Imaging is omnipresent in modern society with imaging devices based on a zoo of physical principles, probing a specimen across different wavelengths, energies and time. Recent years have seen a change in the imaging landscape with more and more imaging devices combining that which previously was used separately. Motivated by these hardware developments, an ever increasing set of mathematical ideas is appearing regarding how data from different imaging modalities or channels can be synergistically combined in the image reconstruction process, exploiting structural and/or functional correlations between the multiple images. Here we review these developments, give pointers to important challenges and provide an outlook as to how the field may develop in the forthcoming years.

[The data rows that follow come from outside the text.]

Lemma looping_execute_never_returns :
  forall fuel (s : State Reference.World),
    execute (RT := Reference.runtime) Sample.looping fuel s = OutOfFuel.
Proof.
  intros fuel s. unfold execute, tryCatch.
  destruct (log_run (RT := Reference.runtime) info
              (Text "Starting agent execution") None s) as (t1 & w1 & E1).
  rewrite (bind_normal _ _ _ _ _ E1).
  change (find (fun n => isTriggerType (Node.type n)) (nodes Sample.looping))
    with (Some Sample.nTrigger).
  unfold runFrom.
  match goal with
  | |- context [bind (labelOrType _) _ ?st] =>
      assert (labelOrType (World := Reference.World) Sample.nTrigger st
              = Returned (Normal (JStr "Start")) st) as E2 by reflexivity
  end.
  rewrite (bind_normal _ _ _ _ _ E2).
  match goal with
  | |- context [bind (template ?t ?v) _ ?st] =>
      assert (template (World := Reference.World) t v st
              = Returned (Normal (TextWith t v)) st) as E3 by reflexivity
  end.
  rewrite (bind_normal _ _ _ _ _ E3).
  match goal with
  | |- context [bind (log info ?m None) _ ?st] =>
      destruct (log_run (RT := Reference.runtime) info m None st)
        as (t4 & w4 & E4)
  end.
  rewrite (bind_normal _ _ _ _ _ E4).
  now rewrite (bind_fuel _ _ _ (looping_walk_never_returns fuel _ _)).
Qed.

(** C6, as stated, fails: with one trigger, no condition node and an edge
    from the trigger to itself, no budget lets the run return. *)
Lemma one_trigger_cycle_never_ends : ~ OneTriggerTerminates.
Proof.
  intros H.
  destruct (H (nodes Sample.looping) (edges Sample.looping) Sample.nTrigger
              eq_refl eq_refl) as (fuel & Hrun).
  apply Hrun. clear.
  unfold executeAgentWorkflow.
  destruct (newDate_run (RT := Reference.runtime)
              {| world := 0; journal := [] |}) as (t0 & w0 & E0).
  rewrite (bind_normal _ _ _ _ _ E0).
  unfold write at 1. unfold bind at 1. unfold tryCatch.
  change {| nodes := nodes Sample.looping; edges := edges Sample.looping |}
    with Sample.looping.
  now rewrite (bind_fuel _ _ _ (looping_execute_never_returns fuel _)).
Qed.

This article is part of the theme issue 'Synergistic tomographic image reconstruction: part 1'.
成像在现代社会中无处不在,成像设备基于各种各样的物理原理,在不同的波长、能量和时间下探测样本。近年来,成像领域发生了变化,越来越多的成像设备将以前分开使用的设备结合在一起。受这些硬件发展的推动,出现了越来越多的数学思想,涉及如何在图像重建过程中协同地组合来自不同成像模式或通道的数据,利用多个图像之间的结构和/或功能相关性。在这里,我们回顾这些发展,指出重要的挑战,并展望该领域在未来几年可能的发展方向。本文是特刊“协同层析图像重建:第 1 部分”的一部分。